Venerable volunteer: Dedicated worker leaving Worthington to return home
WORTHINGTON -- Cyril "Cy" Welter is a man of few words. It's obvious from even a brief conversation that he'd rather do something than talk about it.
Perhaps that's what makes Welter an asset to local organizations such as the American Legion, RSVP and Senior Dining. Welter's recent announcement that he is moving to Pipestone left such groups lamenting the loss of a stalwart volunteer.
But a move to Pipestone is really a return home for Welter. He was born in Pipestone County and grew up in Woodstock, where his dad was a businessman. Like most young lads of the time, Welter heeded the call to military service, entered the U.S. Army and spent time in both the European and Pacific theaters during World War II. Unlike many others, he returned unscathed.
It was the need for a job that brought him south, to Nobles County.
"Campbell's (Soup Co.) needed help," Welter recalled. "There were no jobs to be had in Pipestone County. They didn't have any industry back then. They didn't build up the industry until later."
Welter worked in production at Campbell Soup Co. for 25 years and eight months. He thought the company treated him right, and he reciprocated by being a dedicated worker.

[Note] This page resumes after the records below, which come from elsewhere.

(* ===== verification/AuditExport.v ===== *)
(** * The audit export

    [mcp_proxy/admin/audit_export.py], the producer of the bundles
    [BundleVerify] checks, and [load_bundle], which reads them back.  A line of
    the NDJSON stream is the dict it prints; printing and parsing a line give
    that dict back.  Rows come with their primary key.  Every batch of a table
    is a query of its own, so a run takes the list of the tables its queries
    meet, in order: [None] means the run asked for more queries than listed. *)

From Stdlib Require Import QArith.
From S2P Require Import Prelude Sha256 HashChain Json LocalAudit.
From S2P Require Import AuditCanon AuditLog AuditMerkle Base64 BundleVerify.

Open Scope Z_scope.

Definition _BATCH_SIZE : nat := 1000.

Definition opt_str (o : option string) : json := match o with Some s => JStr s | None => JNull end.
Definition opt_int (o : option Z) : json := match o with Some z => JInt z | None => JNull end.

(** ** Lines *)

(** [_entry_line] over [_AUDIT_LOG_COLS]; [repr_float] prints [duration_ms]. *)
Definition audit_entry (repr_float : Q → string) (x : Z * audit_row) : entry :=
  let '(row_id, r) := x in
  let p := payload r in
  [("kind", JStr "entry"); ("chain", JStr "audit_log"); ("id", JInt row_id);
   ("timestamp", JStr (timestamp p)); ("agent_id", JStr (agent_id p));
   ("action", JStr (action p)); ("tool_name", opt_str (tool_name p));
   ("status", JStr (status p)); ("detail", opt_str (detail p));
   ("request_id", opt_str (request_id p));
   ("duration_ms", match duration_ms p with Some q => JFloat (repr_float q) q | None => JNull end);
   ("chain_seq", opt_int (chain_seq r)); ("prev_hash", opt_str (prev_hash r));
   ("row_hash", opt_str (row_hash r)); ("hash_format", opt_str (hash_format r));
   ("dpop_jkt", opt_str (dpop_jkt p)); ("on_behalf_of_user_id", opt_str (on_behalf_of_user_id p))].

(** [_entry_line] over [_LOCAL_AUDIT_COLS]; [peer_row_hash] is a column no
    writer of this program fills. *)
Definition local_audit_entry (r : LocalAudit.local_row) : entry :=
  [("kind", JStr "entry"); ("chain", JStr "local_audit"); ("id", JInt (LocalAudit.id r));
   ("timestamp", JStr (LocalAudit.timestamp r)); ("event_type", JStr (LocalAudit.event_type r));
   ("agent_id", opt_str (LocalAudit.agent_id r)); ("session_id", opt_str (LocalAudit.session_id r));
   ("org_id", opt_str (LocalAudit.org_id r)); ("details", opt_str (LocalAudit.details r));
   ("result", JStr (LocalAudit.result r)); ("entry_hash", opt_str (LocalAudit.entry_hash r));
   ("previous_hash", opt_str (LocalAudit.previous_hash r));
   ("chain_seq", opt_int (LocalAudit.chain_seq r));
   ("peer_org_id", opt_str (LocalAudit.peer_org_id r)); ("peer_row_hash", JNull);
   ("hash_format", opt_str (LocalAudit.hash_format r))].

(** ** Keyset pagination *)

(** One query per view: the first [size] rows past [last_key]; an empty page
    ends the run. *)
Fixpoint pages {T A} (size : nat) (key : A → Z) (select : Z → T → list A) (last_key : Z)
    (views : list T) : option (list A) :=
  match views with
  | [] => None
  | t :: views' =>
      match take size (select last_key t) with
      | [] => Some []
      | r :: rs => app (r :: rs) <$> pages size key select (key (List.last rs r)) views'
      end
  end.

Abbreviation table := (list (Z * audit_row)).

Definition row_seq (x : Z * audit_row) : Z := seq_of (snd x).

(** [chain_seq IS NULL AND id > :last ORDER BY id] *)
Definition select_unchained (last_id : Z) (t : table) : table :=
  order_by fst (List.filter (λ x, negb (chained (snd x)) && (last_id <? fst x)) t).

(** [chain_seq > :last [AND chain_seq <= :upper] ORDER BY chain_seq] *)
Definition select_chained_after (until_seq : option Z) (last_seq : Z) (t : table) : table :=
  order_by row_seq (List.filter
    (λ x, chained (snd x) && (last_seq <? row_seq x) &&
          match until_seq with Some u => row_seq x <=? u | None => true end) t).

Definition _iter_audit_log (since_seq until_seq : option Z) (unchained_views views : list table)
    : option table :=
  unchained ← match since_seq, until_seq with
              | None, None => pages _BATCH_SIZE fst select_unchained 0 unchained_views
              | _, _ => Some []
              end;
  let last_seq := match since_seq with Some s => s - 1 | None => 0 end in
  rows ← pages _BATCH_SIZE row_seq (select_chained_after until_seq) last_seq views;
  Some (unchained ++ rows).

(** [if org_id:] an empty text is no filter. *)
Definition select_local (org_id : option string) (since_seq until_seq : option Z) (last_id : Z)
    (t : list LocalAudit.local_row) : list LocalAudit.local_row :=
  order_by LocalAudit.id (List.filter
    (λ r, (last_id <? LocalAudit.id r) &&
          (if truthy org_id then bool_decide (LocalAudit.org_id r = org_id) else true) &&
          match since_seq with
          | Some lo => match LocalAudit.chain_seq r with Some q => lo <=? q | None => false end
          | None => true
          end &&
          match until_seq with
          | Some hi => match LocalAudit.chain_seq r with Some q => q <=? hi | None => false end
          | None => true
          end) t).

Definition _iter_local_audit (org_id : option string) (since_seq until_seq : option Z)
    (views : list (list LocalAudit.local_row)) : option (list LocalAudit.local_row) :=
  pages _BATCH_SIZE LocalAudit.id (select_local org_id since_seq until_seq) 0 views.

(** ** Anchors *)

(** [base64.b64encode]: the standard alphabet, padded. *)
Definition std_char (c : ascii) : ascii :=
  if bool_decide (c = "-"%char) then "+"%char else if bool_decide (c = "_"%char) then "/"%char else c.

Fixpoint map_str (f : ascii → ascii) (s : string) : string :=
  match s with EmptyString => "" | String c s' => String (f c) (map_str f s') end.

Definition b64encode (b : string) : string :=
  let s := map_str std_char (encode b) in
  s +:+ match (String.length s mod 4)%nat with 2%nat => "==" | 3%nat => "=" | _ => "" end.

Record chain_anchor := {
  anchored_at : string; ca_org_id : string; ca_chain_seq : Z; ca_row_hash : string;
  ca_tsa_url : option string; ca_tsa_token : option string;
}.

Record merkle_anchor := { ma_created_at : string; ma_anchor : anchor }.

Definition token_json (token : option string) : json := opt_str (b64encode <$> token).

Definition anchor_line (a : chain_anchor) : entry :=
  [("kind", JStr "anchor"); ("chain", JStr "audit_log"); ("anchored_at", JStr (anchored_at a));
   ("org_id", JStr (ca_org_id a)); ("chain_seq", JInt (ca_chain_seq a));
   ("row_hash", JStr (ca_row_hash a)); ("tsa_url", opt_str (ca_tsa_url a));
   ("tsa_token_b64", token_json (ca_tsa_token a))].

Definition merkle_line (m : merkle_anchor) : entry :=
  let a := ma_anchor m in
  [("kind", JStr "merkle_anchor"); ("chain", JStr "audit_log"); ("anchor_id", JInt (a_id a));
   ("created_at", JStr (ma_created_at m)); ("org_id", JStr (a_org a));
   ("chain_seq_start", JInt (chain_seq_start a)); ("chain_seq_end", JInt (chain_seq_end a));
   ("leaf_count", JInt (leaf_count a)); ("merkle_root", JStr (merkle_root a));
   ("tsa_url", opt_str (fst <$> tsa a)); ("tsa_token_b64", token_json (snd <$> tsa a))].

Definition at_least (lo : option Z) (z : Z) : bool :=
  match lo with Some l => l <=? z | None => true end.
Definition at_most (hi : option Z) (z : Z) : bool :=
  match hi with Some h => z <=? h | None => true end.

Definition _iter_anchors (since_seq until_seq : option Z) (anchors : list chain_anchor)
    (merkle : list merkle_anchor) : list entry :=
  map anchor_line (order_by ca_chain_seq (List.filter
    (λ a, at_least since_seq (ca_chain_seq a) && at_most until_seq (ca_chain_seq a)) anchors)) ++
  map merkle_line (order_by (λ m, chain_seq_start (ma_anchor m)) (List.filter
    (λ m, at_least since_seq (chain_seq_end (ma_anchor m)) &&
          at_most until_seq (chain_seq_start (ma_anchor m))) merkle)).

(** ** [export_audit] *)

Inductive chain_choice := ChainAuditLog | ChainLocalAudit | ChainBoth.

#[export] Instance chain_choice_eq_dec : EqDecision chain_choice.
Proof. solve_decision. Defined.

Record export_query := {
  q_chain : chain_choice; q_org_id : option string;
  q_since_seq : option Z; q_until_seq : option Z; q_include_anchors : bool;
}.

(** What the queries of one request meet. *)
Record export_views := {
  v_unchained : list table; v_chained : list table;
  v_local : list (list LocalAudit.local_row);
  v_anchors : list chain_anchor; v_merkle : list merkle_anchor;
}.

Definition export_audit (repr_float : Q → string) (q : export_query) (v : export_views)
    : outcome (option (list entry)) :=
  if truthy (q_org_id q) && bool_decide (q_chain q = ChainAuditLog)
  then Raise (HTTPException 400 "org_id only filters the per-org local_audit chain") else
  if match q_since_seq q, q_until_seq q with Some s, Some u => u <? s | _, _ => false end
  then Raise (HTTPException 400 "since_seq must be <= until_seq") else
  Ret (
    audit ← (if bool_decide (q_chain q ≠ ChainLocalAudit)
             then map (audit_entry repr_float) <$>
                    _iter_audit_log (q_since_seq q) (q_until_seq q) (v_unchained v) (v_chained v)
             else Some []);
    local ← (if bool_decide (q_chain q ≠ ChainAuditLog)
             then map local_audit_entry <$>
                    _iter_local_audit (q_org_id q) (q_since_seq q) (q_until_seq q) (v_local v)
             else Some []);
    Some (audit ++ local ++
          (if q_include_anchors q && bool_decide (q_chain q ≠ ChainLocalAudit)
           then _iter_anchors (q_since_seq q) (q_until_seq q) (v_anchors v) (v_merkle v)
           else []))).

(** ** [load_bundle] *)

Definition of_kind (kind : string) (e : entry) : bool :=
  is_str kind (default (JStr "entry") (get "kind" e)).

(** The counts of the skipped kinds are only printed. *)
Definition load_bundle (lines : list entry) : list entry * list entry :=
  (List.filter (of_kind "entry") lines, List.filter (of_kind "anchor") lines).

(** ** Pages of a numbered table *)

Lemma filter_past {A} (f : A → Z) s l n :
  numbered f s l → (n ≤ length l)%nat →
  List.filter (λ x, s + Z.of_nat n - 1 <? f x) l = drop n l.
Proof.
  intros Hn Hl. rewrite <- (take_drop n l) at 1. rewrite List.filter_app.
  pose proof (numbered_take f s l n Hn) as Ht. pose proof (numbered_drop f s l n Hl Hn) as Hd.
  rewrite filter_nil, filter_id; [done| |].
  - apply Forall_forall. intros x Hx. pose proof (numbered_bound _ _ _ _ Hd Hx). apply Z.ltb_lt. lia.
  - apply Forall_forall. intros x Hx. pose proof (numbered_bound _ _ _ _ Ht Hx).
    rewrite length_take_le in H by done. apply Z.ltb_ge. lia.
Qed.

Lemma numbered_nodup {A} (f : A → Z) s l : numbered f s l → NoDup (f <$> l).
Proof.
  revert s. induction l as [|x l IH]; intros s; [constructor|]. intros [Hx Hl]. rewrite fmap_cons.
  apply NoDup_cons. split; [|by eapply IH]. intros Hin. apply list_elem_of_fmap in Hin as (y & Hy & Hin).
  pose proof (numbered_bound _ _ _ _ Hl Hin). lia.
Qed.

(** The elements past [last], up to [upper]. *)
Definition window {A} (f : A → Z) (last : Z) (upper : option Z) (l : list A) : list A :=
  List.filter (λ x, (last <? f x) && at_most upper (f x)) l.
(* ===== verification/ProofVerify.v ===== *)
(** * The offline verifier: inclusion proofs and archive artefacts

    [scripts/cullis-audit-verify.py], the parts behind [--merkle-proof],
    [--archive-sth], [--archive-manifest] and [--archive-proof].  A file is the
    value [json.load] gives for it, [None] when it cannot be read or parsed.
    The ECDSA check of [_verify_es256_signature] (base64 decoding, key loading
    and the curve arithmetic of the [cryptography] package) is the parameter
    [es256_check]. *)

From Stdlib Require Import QArith.
From S2P Require Import Prelude Sha256 Json AuditCanon AuditLog.
From S2P Require Import Merkle AuditMerkle BundleVerify AuditExport.

Open Scope Z_scope.

(** [v[k]] on any value. *)
Definition subscript (k : string) (v : json) : outcome json :=
  match v with JObj f => item k f | _ => Raise TypeError end.

(** [try: m except (KeyError, TypeError, ValueError): sys.exit(code)] *)
Definition malformed {A} (code : Z) (m : outcome A) : outcome A :=
  match m with
  | Raise (KeyError | TypeError | ValueError) => exit code
  | _ => m
  end.

(** [try: m except KeyError: sys.exit(code)] *)
Definition key_missing {A} (code : Z) (m : outcome A) : outcome A :=
  match m with Raise KeyError => exit code | _ => m end.

(** [bytes.fromhex(v)] of any value. *)
Definition hex_bytes (v : json) : outcome string :=
  match v with JStr s => from_hex s | _ => Raise TypeError end.

(** ** Rows by position *)

Definition int_opt (v : json) : option Z := match int_of v with Ret q => Some q | Raise _ => None end.

Definition has_position (e : entry) : bool := negb (is_none (get_none "chain_seq" e)).
Definition is_audit_row (e : entry) : bool := bool_decide (detect_chain e = Some "audit_log").
(* ===== verification/Intune.v ===== *)
(** * The Intune client

    [mdm/intune.py]: the token cache of the Graph client, the walk over the
    pages of [managedDevices/delta] and the projection of a device.  What
    Graph and the clock answer is a record of functions of the number of
    requests so far; a URL taken from a page is whatever JSON value the page
    has there. *)

From S2P Require Import Prelude Json Effects.

Open Scope Z_scope.

(** What a request gives: a transport error, or a status with what
    [resp.json()] gives. *)
Inductive http_reply :=
| TransportError (name : string)
| Response (status : Z) (body : outcome json).

Record graph := {
  post_token : nat → http_reply;
  get_page : nat → json → string → http_reply;   (* URL, bearer token *)
  utc_now : nat → Z;                             (* microseconds *)
}.

Record IntuneClient := {
  _token : option string;
  _token_expires_at : option Z;
  requests : nat;
}.

Definition new_client : IntuneClient :=
  {| _token := None; _token_expires_at := None; requests := 0 |}.

Definition _TOKEN_REFRESH_SLACK : Z := 600 * 1000000.
Definition _TOKEN_DEFAULT_LIFETIME : Z := 3600 * 1000000.

(** [timedelta] and [datetime] are bounded: 999999999 days, year 9999. *)
Definition max_delta : Z := 1000000000 * 86400 * 1000000 - 1.
Definition min_delta : Z := - 999999999 * 86400 * 1000000.
Definition max_instant : Z := 253402300800 * 1000000 - 1.
Definition min_instant : Z := - 62135596800 * 1000000.

Definition timedelta_seconds (s : Z) : outcome Z :=
  if (min_delta <=? s * 1000000) && (s * 1000000 <=? max_delta) then Ret (s * 1000000)
  else Raise OverflowError.
Definition add_delta (t d : Z) : outcome Z :=
  if (min_instant <=? t + d) && (t + d <=? max_instant) then Ret (t + d) else Raise OverflowError.

Section Client.
Context (G : graph).

Notation M := (M IntuneClient).

(** A request: its number is its place in the run. *)
Definition request (f : nat → http_reply) : M http_reply := λ c,
  (Ret (f (requests c)),
   {| _token := _token c; _token_expires_at := _token_expires_at c; requests := S (requests c) |}).

Definition forget_token : M unit :=
  modify (λ c, {| _token := None; _token_expires_at := None; requests := requests c |}).
Definition keep_token (token : string) (expires : Z) : M unit :=
  modify (λ c, {| _token := Some token; _token_expires_at := Some expires; requests := requests c |}).

(** The token while it is good for another ten minutes. *)
Definition cached_token (now : Z) (c : IntuneClient) : option string :=
  match _token c, _token_expires_at c with
  | Some token, Some expires => if now + _TOKEN_REFRESH_SLACK <? expires then Some token else None
  | _, _ => None
  end.

(** [timedelta(seconds=int(lifetime_s))], or the default when that is no
    number. *)
Definition token_lifetime (v : json) : outcome Z :=
  match int_of v with
  | Ret n => timedelta_seconds n
  | Raise ValueError | Raise TypeError => Ret _TOKEN_DEFAULT_LIFETIME
  | Raise e => Raise e
  end.

Definition token_of_reply (now : Z) (r : http_reply) : M string :=
  match r with
  | TransportError name => raise (IntuneGraphError 0 ("token request transport error: " +:+ name))
  | Response status body =>
      if negb (status =? 200) then
        raise (IntuneGraphError status
          "token endpoint returned non-200 (check tenant_id, client_id, client_secret, and admin consent)")
      else
        do payload <- lift body;
        match payload with
        | JObj payload =>
            match get_none "access_token" payload with
            | JStr (String _ _ as token) =>
                do lifetime <- lift (token_lifetime (default (JFloat "3600.0" (QArith_base.Qmake 3600 1)) (get "expires_in" payload)));
                do expires <- lift (add_delta now lifetime);
                do _ <- keep_token token expires;
                ret token
            | _ => raise (IntuneGraphError 200 "token endpoint returned 200 without access_token")
            end
        | _ => raise AttributeError
        end
  end.

Definition _ensure_token : M string :=
  do now <- gets (λ c, utc_now G (requests c));
  do cached <- gets (cached_token now);
  match cached with
  | Some token => ret token
  | None => do r <- request (post_token G); token_of_reply now r
  end.

(** A page, with one forced refresh after a 401; the second request is not
    inside the [try]. *)
Definition fetch_page (url : json) (token : string) : M (Z * outcome json * string) :=
  do r <- request (λ n, get_page G n url token);
  match r with
  | TransportError name => raise (IntuneGraphError 0 ("managedDevices transport error: " +:+ name))
  | Response status body =>
      if negb (status =? 401) then ret (status, body, token)
      else
        do _ <- forget_token;
        do token <- _ensure_token;
        do r <- request (λ n, get_page G n url token);
        match r with
        | TransportError name => raise (HTTPError name)
        | Response status body => ret (status, body, token)
        end
  end.

(** The walk, for at most [pages_left] pages. *)
Fixpoint fetch_pages (pages_left : nat) (url : json) (token : string) (devices : list json)
    : M (list json * json) :=
  match pages_left with
  | O => ret (devices, JNull)
  | S pages_left =>
      do (status, body, token) <- fetch_page url token;
      if negb (status =? 200) then
        raise (IntuneGraphError status "managedDevices endpoint returned non-200")
      else
        do payload <- lift body;
        match payload with
        | JObj payload =>
            let devices := devices ++ match default (JList []) (get "value" payload) with
                                      | JList page => page | _ => [] end in
            let next_link := get_none "@odata.nextLink" payload in
            let delta_out := get_none "@odata.deltaLink" payload in
            if py_bool delta_out then ret (devices, delta_out)
            else if py_bool next_link then fetch_pages pages_left next_link token devices
            else ret (devices, JNull)
        | _ => raise AttributeError
        end
  end.

Definition page_cap : nat := 200.

Definition fetch_managed_devices_delta (delta_link : option string) : M (list json * json) :=
  do token <- _ensure_token;
  let url := match delta_link with
             | Some (String _ _ as link) => link
             | _ => "https://graph.microsoft.com/v1.0/deviceManagement/managedDevices/delta"
             end in
  fetch_pages page_cap (JStr url) token [].

(** ** The walk is bounded *)

(** At most [n] requests, whatever the answers. *)
Definition within {A} (n : nat) (m : M A) : Prop := ∀ c, (requests (m c).2 <= requests c + n)%nat.

Lemma within_bind {A B} n k (m : M A) (f : A → M B) :
  within n m → (∀ a, within k (f a)) → within (n + k) (bind m f).
Proof.
  intros Hm Hf c. specialize (Hm c). unfold bind. destruct (m c) as [[a|e] c1]; cbn in *; [|lia].
  specialize (Hf a c1). lia.
Qed.

Lemma within_more {A} n k (m : M A) : (n <= k)%nat → within n m → within k m.
Proof. intros Hle Hm c. specialize (Hm c). lia. Qed.

Lemma within_request f : within 1 (request f).
Proof. intros c. cbn. lia. Qed.

Lemma within_pure {A} (m : M A) : (∀ c, requests (m c).2 = requests c) → within 0 m.
Proof. intros Hm c. rewrite Hm. lia. Qed.

Lemma within_token_reply now r : within 0 (token_of_reply now r).
Proof.
  apply within_pure. intros c. destruct r as [name|status body]; [done|]. cbn.
  destruct (negb _); [done|]. unfold bind, lift. destruct body as [[]|]; try done.
  destruct (get_none _ _) as [| | | |[|a s]| |]; try done.
  destruct (token_lifetime _); [|done]. by destruct (add_delta _ _).
Qed.

Lemma within_ensure_token : within 1 _ensure_token.
Proof.
  unfold _ensure_token. apply (within_bind 0 1); [by apply within_pure|]. intros now.
  apply (within_bind 0 1); [by apply within_pure|]. intros [token|].
  - apply (within_more 0); [lia|]. by apply within_pure.
  - apply (within_bind 1 0); [apply within_request|]. intros r. apply within_token_reply.
Qed.

Lemma within_page url token : within 3 (fetch_page url token).
Proof.
  unfold fetch_page. apply (within_bind 1 2); [apply within_request|]. intros [name|status body].
  - apply (within_more 0); [lia|]. by apply within_pure.
  - destruct (negb _); [apply (within_more 0); [lia|]; by apply within_pure|].
    apply (within_bind 0 2); [by apply within_pure|]. intros _.
    apply (within_bind 1 1); [apply within_ensure_token|]. intros token'.
    apply (within_bind 1 0); [apply within_request|]. intros [name'|status' body']; by apply within_pure.
Qed.

Lemma within_pages n url token devices : within (3 * n) (fetch_pages n url token devices).
Proof.
  revert url token devices. induction n as [|n IH]; intros url token devices; [by apply within_pure|].
  apply (within_more (3 + 3 * n)); [lia|]. cbn [fetch_pages].
  apply within_bind; [apply within_page|]. intros [[status body] token'].
  assert (∀ A (m : M A), (∀ c, requests (m c).2 = requests c) → within (3 * n) m) as Hpure.
  { intros A m Hm. apply (within_more 0); [lia|]. by apply within_pure. }
  destruct (negb _); [by apply Hpure|].
  apply (within_bind 0 (3 * n)); [by apply within_pure|]. intros [| | | | | |payload]; try by apply Hpure.
  destruct (py_bool _); [by apply Hpure|]. destruct (py_bool _); [apply IH|by apply Hpure].
Qed.

(** A fetch ends after at most 601 requests, also when the pages Graph names
    lead back to each other. *)
Theorem fetch_bounded delta_link c :
  (requests (fetch_managed_devices_delta delta_link c).2 <= requests c + 601)%nat.
Proof.
  assert (within (1 + 3 * 200) (fetch_managed_devices_delta delta_link)) as Hw; [|exact (Hw c)].
  apply within_bind; [apply within_ensure_token|]. intros token. apply within_pages.
Qed.

End Client.

(** ** Devices *)

Definition map_compliance_state (graph_state : json) : string :=
  if is_str "compliant" graph_state then "compliant"
  else if is_str "noncompliant" graph_state then "non_compliant"
  else "unknown".

Record projected_device := {
  device_id : string;
  compliance : string;
  azure_ad_device_id : json;
  user_principal_name : json;
  device_name : json;
  manufacturer : json;
  serial_number : json;
}.

Definition project_device_row (graph_device : json) : outcome projected_device :=
  match graph_device with
  | JObj d =>
      Ret {| device_id := str_of (py_or (get_none "id" d) (JStr ""));
             compliance := map_compliance_state (get_none "complianceState" d);
             azure_ad_device_id := get_none "azureADDeviceId" d;
             user_principal_name := get_none "userPrincipalName" d;
             device_name := get_none "deviceName" d;
             manufacturer := get_none "manufacturer" d;
             serial_number := get_none "serialNumber" d |}
  | _ => Raise AttributeError
  end.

"I always got along with them," he said. "As long as you did your work. The ones who didn't do their work were the ones who got in trouble."
Welter retired on April 1, 1983. But with such a deeply ingrained work ethic, he wasn't a man to sit around and do nothing. So Welter became a volunteer.
At the time, Senior Dining was located in downtown Worthington, in the former Worthington Community Center building on Ninth Avenue. Another volunteer invited Welter to a meal at Senior Dining, and he was soon a regular at the site.
"Before I started driving, I helped out in the kitchen after meals," Welter explained. "Now I've been driving for at least 15 years."
Welter, who's never married, has lived at Sunshine Apartments, a senior complex, for two years. He regularly picks up other Senior Diners and takes them to the meal site, now located at the American Legion Post on Oxford Street.
Long before it became home to Senior Dining, the Legion post was a place that meant a lot to Welter. He's been a Legionnaire since returning from military service and consequently one of its most devoted volunteers.
"It's a great organization," he said. "The Legion was largely responsible for us getting our state bonus after World War II."
Welter was also part of a group of Legion members who lobbied for a Minnesota Veterans Home in southwest Minnesota.
"A group of us went to St. Paul, back in the late 1980s, to try to convince our senators and representatives to get the VA nursing home down here," he remembered. "Two busloads of us went up there."
As part of the county Legion council, Welter regularly visits the veterans home in Luverne, helping with a bingo event each January and July. He's proud to have played a small role in getting the facility built.
He's also proud to serve on the local post's Honor Guard. Last year, the Honor Guard presided over military honors at 40 funerals.
"He always stops and picks me up for Honor Guard or when we go to Luverne to run the bingo game for the veterans," said fellow Legion member Dick Koeneke. "Cy is the guy who kept us reminded all the time. I don't know what we're going to do without him."
Welter was honored as one of Nobles County's Senior Citizens of the Year in 1995, and represented the county at the Minnesota State Fair that year. He wants to continue to be a loyal volunteer and keep active once he gets situated in Pipestone, although he's mindful of his own limitations.
"I've been thinking of giving up the Honor Guard, at least in the wintertime," he explained. "We were doing a military funeral over by Reading one afternoon, and there was a crust over the snow, and I broke through it. I fell carrying the flag. But I want to be able to do the same things in Pipestone, if they need help, especially in the summertime. I won't be too far from the American Legion post home up there."
In Pipestone, Welter will also live at a senior citizen complex, and he knows that there's an active senior citizens organization. He still has some family members there, but one of the motivators for the move is even more practical. He'll be closer to the Royal C. Johnson Veterans Administration Hospital in Sioux Falls, S.D., where he receives his medical care. The move will cut his drive time considerably.
On Tuesday, during a farewell party at the Senior Dining program, Welter was feted with cards, cake, accordion music and well wishes from the many people whose lives he's touched over the years. He promised to come back for the occasional visit.
"Meeting people -- I guess that's what I've enjoyed the most," he said.